Going line by line through the material below, tally those that contain the word "enough" and give the count by itself.

▸ **DATA FOR PROCESSING**:
________

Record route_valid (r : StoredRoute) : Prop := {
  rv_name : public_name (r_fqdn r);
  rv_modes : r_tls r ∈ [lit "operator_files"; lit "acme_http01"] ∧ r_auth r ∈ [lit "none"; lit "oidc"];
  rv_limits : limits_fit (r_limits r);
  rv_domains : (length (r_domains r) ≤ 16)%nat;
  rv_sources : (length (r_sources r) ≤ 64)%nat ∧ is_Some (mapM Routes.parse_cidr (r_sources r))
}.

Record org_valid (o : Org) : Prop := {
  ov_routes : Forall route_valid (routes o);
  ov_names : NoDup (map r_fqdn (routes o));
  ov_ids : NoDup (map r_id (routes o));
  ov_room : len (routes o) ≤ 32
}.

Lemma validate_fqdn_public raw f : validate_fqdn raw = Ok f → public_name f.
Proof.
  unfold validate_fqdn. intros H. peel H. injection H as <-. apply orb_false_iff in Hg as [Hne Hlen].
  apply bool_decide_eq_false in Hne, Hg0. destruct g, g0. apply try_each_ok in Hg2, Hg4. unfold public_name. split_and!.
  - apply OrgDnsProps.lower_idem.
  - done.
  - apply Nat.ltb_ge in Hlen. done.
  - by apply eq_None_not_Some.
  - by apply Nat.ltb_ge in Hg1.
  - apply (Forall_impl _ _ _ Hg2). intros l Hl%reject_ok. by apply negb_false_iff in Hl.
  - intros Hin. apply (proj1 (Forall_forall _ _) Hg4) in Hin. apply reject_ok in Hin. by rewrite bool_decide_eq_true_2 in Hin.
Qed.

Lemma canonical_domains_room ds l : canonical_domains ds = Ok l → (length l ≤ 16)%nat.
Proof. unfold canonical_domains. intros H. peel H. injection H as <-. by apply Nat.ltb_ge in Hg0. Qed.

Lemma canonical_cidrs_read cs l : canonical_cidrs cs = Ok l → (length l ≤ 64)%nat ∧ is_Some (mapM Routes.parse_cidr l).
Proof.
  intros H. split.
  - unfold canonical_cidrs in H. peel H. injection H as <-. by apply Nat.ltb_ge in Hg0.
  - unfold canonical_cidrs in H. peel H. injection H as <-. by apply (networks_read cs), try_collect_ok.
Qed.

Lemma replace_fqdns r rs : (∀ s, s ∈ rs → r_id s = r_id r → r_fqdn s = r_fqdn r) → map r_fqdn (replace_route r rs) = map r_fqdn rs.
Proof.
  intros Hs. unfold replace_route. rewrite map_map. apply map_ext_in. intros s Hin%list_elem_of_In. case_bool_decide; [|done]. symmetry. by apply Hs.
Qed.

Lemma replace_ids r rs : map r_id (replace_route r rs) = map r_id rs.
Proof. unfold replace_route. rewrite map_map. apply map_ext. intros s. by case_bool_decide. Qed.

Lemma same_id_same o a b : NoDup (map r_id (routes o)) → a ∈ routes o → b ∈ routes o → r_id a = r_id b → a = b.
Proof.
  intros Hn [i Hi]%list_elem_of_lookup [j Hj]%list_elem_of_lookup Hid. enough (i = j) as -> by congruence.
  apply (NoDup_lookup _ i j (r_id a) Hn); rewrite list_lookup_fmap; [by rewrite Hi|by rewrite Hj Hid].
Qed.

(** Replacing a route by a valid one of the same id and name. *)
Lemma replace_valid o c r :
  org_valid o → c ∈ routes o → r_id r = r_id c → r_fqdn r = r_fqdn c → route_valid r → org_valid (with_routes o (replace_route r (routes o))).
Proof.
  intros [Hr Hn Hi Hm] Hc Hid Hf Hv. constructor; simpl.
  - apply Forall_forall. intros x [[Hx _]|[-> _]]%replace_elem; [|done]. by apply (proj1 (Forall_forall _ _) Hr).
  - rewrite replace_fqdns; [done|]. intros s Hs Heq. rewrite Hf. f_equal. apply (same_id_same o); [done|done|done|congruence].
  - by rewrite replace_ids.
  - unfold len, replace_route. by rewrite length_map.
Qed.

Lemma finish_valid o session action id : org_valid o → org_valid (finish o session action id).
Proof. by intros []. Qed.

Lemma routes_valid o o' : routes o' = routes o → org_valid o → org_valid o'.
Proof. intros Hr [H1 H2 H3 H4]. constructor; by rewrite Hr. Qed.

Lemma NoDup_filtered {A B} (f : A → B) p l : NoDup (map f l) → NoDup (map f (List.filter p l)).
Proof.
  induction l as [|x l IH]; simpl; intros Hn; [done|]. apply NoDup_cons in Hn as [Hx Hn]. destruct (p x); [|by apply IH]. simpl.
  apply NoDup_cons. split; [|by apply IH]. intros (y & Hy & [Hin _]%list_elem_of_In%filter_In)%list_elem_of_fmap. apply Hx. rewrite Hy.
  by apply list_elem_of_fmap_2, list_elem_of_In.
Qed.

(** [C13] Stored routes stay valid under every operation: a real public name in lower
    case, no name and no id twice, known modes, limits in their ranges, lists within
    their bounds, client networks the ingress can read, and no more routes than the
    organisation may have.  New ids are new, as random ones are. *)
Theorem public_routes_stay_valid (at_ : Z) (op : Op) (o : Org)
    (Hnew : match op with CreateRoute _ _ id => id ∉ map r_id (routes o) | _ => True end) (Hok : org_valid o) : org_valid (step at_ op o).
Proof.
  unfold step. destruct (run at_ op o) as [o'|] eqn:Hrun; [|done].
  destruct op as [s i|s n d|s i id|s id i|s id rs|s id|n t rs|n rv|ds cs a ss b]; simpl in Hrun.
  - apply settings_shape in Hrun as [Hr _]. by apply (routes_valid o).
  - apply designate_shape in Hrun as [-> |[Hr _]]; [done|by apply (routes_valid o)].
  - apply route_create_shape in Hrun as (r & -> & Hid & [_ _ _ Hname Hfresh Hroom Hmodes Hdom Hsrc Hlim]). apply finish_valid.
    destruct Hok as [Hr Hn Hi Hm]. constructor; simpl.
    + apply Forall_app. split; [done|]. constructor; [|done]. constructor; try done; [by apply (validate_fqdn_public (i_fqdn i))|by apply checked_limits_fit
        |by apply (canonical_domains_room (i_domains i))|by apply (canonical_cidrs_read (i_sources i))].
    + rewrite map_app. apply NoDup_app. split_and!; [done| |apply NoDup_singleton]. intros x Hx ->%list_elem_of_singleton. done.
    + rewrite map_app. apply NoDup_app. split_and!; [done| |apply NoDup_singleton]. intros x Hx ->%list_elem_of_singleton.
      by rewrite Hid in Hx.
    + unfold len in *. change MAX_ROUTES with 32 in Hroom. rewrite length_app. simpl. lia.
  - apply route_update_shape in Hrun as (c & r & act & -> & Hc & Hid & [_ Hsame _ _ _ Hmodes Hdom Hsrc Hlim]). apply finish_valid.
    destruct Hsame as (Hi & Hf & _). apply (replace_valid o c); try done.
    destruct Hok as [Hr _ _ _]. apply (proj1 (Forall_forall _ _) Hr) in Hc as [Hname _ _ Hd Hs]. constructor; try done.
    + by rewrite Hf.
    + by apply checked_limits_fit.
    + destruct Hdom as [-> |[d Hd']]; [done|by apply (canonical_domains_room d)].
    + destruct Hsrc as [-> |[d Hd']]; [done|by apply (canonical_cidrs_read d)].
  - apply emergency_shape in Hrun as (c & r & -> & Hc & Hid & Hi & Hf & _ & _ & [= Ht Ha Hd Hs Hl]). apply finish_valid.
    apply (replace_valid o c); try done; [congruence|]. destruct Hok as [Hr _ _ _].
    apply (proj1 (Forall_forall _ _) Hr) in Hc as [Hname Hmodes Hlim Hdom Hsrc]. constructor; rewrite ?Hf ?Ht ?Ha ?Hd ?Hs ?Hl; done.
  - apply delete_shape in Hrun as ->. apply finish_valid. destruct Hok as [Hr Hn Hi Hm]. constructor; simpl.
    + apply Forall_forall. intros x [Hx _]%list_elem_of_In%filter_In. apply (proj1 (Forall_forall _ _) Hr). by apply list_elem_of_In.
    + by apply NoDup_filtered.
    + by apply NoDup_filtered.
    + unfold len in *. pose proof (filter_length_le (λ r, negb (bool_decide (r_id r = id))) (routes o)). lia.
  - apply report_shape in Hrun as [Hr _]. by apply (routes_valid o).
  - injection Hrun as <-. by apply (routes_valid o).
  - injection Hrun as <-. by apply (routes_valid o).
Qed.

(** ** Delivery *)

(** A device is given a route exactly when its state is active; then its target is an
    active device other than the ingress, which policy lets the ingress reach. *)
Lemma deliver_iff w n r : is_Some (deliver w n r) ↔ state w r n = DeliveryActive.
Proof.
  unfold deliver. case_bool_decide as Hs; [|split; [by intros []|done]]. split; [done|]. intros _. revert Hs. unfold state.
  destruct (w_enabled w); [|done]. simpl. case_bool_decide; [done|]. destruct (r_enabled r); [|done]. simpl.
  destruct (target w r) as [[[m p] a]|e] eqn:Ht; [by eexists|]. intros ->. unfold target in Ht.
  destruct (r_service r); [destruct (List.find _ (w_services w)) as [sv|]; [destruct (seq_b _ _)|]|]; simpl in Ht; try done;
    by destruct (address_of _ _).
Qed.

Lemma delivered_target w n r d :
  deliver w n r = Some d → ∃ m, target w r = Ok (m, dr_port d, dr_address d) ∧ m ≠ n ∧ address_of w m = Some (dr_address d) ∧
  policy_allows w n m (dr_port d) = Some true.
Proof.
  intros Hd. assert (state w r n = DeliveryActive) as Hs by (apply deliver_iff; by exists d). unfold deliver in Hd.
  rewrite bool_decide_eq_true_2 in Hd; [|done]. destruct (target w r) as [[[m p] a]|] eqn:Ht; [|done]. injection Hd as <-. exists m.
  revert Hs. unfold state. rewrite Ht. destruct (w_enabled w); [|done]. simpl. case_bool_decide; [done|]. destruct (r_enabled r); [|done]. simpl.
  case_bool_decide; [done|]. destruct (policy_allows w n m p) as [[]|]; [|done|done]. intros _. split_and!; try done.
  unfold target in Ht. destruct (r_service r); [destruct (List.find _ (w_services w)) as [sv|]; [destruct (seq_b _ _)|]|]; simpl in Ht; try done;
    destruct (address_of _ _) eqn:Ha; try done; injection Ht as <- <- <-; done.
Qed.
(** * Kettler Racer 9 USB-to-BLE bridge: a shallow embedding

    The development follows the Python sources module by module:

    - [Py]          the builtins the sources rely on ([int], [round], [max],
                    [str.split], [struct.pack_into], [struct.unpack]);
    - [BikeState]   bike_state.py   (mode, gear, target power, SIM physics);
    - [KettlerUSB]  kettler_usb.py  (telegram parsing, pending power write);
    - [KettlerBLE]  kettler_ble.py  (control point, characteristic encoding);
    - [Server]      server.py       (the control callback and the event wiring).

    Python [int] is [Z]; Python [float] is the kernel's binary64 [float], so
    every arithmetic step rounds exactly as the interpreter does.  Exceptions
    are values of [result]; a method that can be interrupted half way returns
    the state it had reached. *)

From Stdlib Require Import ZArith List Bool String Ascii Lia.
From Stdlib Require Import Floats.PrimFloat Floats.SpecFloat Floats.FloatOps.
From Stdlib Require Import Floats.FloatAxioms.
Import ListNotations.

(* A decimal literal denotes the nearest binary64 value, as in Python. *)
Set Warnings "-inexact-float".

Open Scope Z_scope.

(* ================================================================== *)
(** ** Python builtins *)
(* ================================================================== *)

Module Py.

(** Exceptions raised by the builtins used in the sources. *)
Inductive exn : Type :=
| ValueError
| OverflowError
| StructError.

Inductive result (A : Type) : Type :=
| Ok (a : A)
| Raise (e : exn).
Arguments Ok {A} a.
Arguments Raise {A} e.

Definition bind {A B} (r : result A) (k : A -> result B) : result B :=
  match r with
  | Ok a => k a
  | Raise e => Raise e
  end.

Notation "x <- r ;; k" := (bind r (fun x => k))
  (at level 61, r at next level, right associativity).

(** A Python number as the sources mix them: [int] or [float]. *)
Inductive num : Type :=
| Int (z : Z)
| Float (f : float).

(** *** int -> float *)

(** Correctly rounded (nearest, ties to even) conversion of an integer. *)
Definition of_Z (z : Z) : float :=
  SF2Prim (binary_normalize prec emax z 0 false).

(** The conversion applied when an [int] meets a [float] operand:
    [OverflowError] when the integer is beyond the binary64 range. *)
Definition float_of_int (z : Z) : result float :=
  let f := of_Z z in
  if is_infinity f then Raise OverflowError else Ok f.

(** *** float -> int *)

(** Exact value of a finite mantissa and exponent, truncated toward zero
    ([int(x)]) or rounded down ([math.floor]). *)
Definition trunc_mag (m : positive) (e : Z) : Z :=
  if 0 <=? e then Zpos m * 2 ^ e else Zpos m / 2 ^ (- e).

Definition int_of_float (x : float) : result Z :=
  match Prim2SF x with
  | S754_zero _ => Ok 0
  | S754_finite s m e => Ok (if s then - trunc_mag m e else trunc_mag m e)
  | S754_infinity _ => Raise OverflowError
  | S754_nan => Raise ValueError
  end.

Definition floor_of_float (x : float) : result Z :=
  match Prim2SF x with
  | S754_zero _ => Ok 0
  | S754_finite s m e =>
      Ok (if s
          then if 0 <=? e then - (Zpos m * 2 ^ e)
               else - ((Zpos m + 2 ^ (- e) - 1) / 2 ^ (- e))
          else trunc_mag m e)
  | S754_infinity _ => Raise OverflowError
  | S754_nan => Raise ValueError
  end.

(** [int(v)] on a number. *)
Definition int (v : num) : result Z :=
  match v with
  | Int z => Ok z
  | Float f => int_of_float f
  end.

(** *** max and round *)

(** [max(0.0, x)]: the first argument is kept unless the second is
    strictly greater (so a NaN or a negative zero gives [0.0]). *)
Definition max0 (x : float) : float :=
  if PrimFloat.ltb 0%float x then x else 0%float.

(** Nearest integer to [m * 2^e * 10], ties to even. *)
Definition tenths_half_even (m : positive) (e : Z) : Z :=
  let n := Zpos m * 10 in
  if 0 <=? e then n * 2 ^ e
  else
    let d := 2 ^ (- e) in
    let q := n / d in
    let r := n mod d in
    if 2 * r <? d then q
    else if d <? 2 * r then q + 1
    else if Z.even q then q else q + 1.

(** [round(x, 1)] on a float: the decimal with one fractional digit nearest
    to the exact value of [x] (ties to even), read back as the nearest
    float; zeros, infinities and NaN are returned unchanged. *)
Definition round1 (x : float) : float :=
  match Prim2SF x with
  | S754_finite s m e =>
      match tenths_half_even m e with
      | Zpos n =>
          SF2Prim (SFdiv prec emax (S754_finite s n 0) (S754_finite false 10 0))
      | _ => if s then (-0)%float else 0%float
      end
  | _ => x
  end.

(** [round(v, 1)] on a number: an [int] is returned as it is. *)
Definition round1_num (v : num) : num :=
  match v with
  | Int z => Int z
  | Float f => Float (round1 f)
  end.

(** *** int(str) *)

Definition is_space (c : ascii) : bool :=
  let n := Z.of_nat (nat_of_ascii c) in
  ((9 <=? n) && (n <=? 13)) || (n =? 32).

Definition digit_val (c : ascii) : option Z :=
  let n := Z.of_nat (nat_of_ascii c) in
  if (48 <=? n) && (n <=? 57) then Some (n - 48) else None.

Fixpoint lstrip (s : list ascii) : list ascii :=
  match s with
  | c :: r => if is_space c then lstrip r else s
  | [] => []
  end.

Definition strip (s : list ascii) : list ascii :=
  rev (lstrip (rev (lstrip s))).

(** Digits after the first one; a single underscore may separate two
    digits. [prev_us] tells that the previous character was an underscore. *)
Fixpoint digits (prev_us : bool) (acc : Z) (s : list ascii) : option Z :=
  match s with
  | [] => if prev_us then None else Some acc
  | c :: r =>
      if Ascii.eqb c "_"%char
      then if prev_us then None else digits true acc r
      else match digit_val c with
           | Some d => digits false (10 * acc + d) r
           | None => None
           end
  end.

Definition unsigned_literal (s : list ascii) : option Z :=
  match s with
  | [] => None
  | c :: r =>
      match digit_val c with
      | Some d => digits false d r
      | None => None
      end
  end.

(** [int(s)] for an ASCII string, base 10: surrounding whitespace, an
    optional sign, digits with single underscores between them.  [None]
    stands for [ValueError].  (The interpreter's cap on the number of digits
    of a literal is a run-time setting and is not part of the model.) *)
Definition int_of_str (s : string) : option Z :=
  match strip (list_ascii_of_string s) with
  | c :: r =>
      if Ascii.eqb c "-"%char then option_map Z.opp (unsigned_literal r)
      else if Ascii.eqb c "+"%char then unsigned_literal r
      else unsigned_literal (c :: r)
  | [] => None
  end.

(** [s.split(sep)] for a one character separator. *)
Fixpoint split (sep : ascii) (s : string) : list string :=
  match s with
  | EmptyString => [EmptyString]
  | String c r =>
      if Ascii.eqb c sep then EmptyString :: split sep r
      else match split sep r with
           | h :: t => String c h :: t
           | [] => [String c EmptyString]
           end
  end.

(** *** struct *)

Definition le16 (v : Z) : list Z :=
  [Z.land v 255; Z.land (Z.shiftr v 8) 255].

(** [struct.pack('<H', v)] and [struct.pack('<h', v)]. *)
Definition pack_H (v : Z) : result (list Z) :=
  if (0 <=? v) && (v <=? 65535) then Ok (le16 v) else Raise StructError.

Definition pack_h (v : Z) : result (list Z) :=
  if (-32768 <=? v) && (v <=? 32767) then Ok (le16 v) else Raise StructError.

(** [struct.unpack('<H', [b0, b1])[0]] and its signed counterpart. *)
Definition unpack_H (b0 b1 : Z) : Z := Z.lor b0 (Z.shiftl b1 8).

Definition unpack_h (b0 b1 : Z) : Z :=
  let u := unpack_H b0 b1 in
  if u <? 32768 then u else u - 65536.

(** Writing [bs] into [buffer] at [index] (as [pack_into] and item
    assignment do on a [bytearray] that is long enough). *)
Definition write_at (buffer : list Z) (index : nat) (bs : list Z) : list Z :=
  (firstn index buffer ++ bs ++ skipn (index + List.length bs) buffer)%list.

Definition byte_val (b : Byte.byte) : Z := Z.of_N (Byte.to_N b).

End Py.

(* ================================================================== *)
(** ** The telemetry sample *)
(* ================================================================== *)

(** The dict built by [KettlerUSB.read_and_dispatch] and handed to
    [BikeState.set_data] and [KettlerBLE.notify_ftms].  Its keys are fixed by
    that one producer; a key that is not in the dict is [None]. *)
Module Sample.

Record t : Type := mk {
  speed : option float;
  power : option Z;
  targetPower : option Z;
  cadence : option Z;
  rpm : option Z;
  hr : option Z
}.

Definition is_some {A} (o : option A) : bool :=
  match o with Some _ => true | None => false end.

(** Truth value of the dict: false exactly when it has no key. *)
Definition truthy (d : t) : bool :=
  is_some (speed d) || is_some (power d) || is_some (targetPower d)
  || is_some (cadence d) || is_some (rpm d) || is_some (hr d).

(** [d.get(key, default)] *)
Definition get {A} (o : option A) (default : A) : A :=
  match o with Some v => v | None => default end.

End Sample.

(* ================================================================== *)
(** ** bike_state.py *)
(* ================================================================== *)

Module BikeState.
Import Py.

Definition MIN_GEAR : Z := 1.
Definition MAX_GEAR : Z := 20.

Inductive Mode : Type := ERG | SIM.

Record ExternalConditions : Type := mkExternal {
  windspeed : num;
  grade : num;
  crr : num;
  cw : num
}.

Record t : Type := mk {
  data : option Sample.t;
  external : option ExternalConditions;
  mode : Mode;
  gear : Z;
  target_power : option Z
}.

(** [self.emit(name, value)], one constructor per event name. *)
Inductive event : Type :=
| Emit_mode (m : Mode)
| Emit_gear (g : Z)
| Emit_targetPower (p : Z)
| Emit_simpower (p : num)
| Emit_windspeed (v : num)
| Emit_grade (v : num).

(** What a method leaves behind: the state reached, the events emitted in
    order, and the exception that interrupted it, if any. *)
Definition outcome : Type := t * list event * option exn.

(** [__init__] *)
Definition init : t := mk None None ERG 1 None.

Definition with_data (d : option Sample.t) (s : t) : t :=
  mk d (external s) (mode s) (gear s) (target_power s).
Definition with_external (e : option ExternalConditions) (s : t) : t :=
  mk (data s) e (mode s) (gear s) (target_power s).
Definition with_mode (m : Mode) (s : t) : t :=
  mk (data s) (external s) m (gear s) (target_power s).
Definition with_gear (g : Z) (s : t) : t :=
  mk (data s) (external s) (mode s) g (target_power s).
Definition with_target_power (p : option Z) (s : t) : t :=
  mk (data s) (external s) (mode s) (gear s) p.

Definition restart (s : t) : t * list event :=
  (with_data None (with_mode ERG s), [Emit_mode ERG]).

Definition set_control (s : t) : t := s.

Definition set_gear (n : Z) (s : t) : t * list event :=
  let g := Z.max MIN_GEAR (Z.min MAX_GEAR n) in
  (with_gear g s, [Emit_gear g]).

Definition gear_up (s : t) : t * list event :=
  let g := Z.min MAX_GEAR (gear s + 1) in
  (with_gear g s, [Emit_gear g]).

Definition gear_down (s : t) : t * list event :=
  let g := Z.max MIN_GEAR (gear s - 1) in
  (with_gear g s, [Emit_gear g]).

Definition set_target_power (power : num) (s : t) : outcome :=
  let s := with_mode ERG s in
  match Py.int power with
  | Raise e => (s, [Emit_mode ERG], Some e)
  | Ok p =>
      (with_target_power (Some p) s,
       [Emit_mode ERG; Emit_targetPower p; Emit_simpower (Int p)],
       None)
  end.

________

▸ **OUTPUT**: 2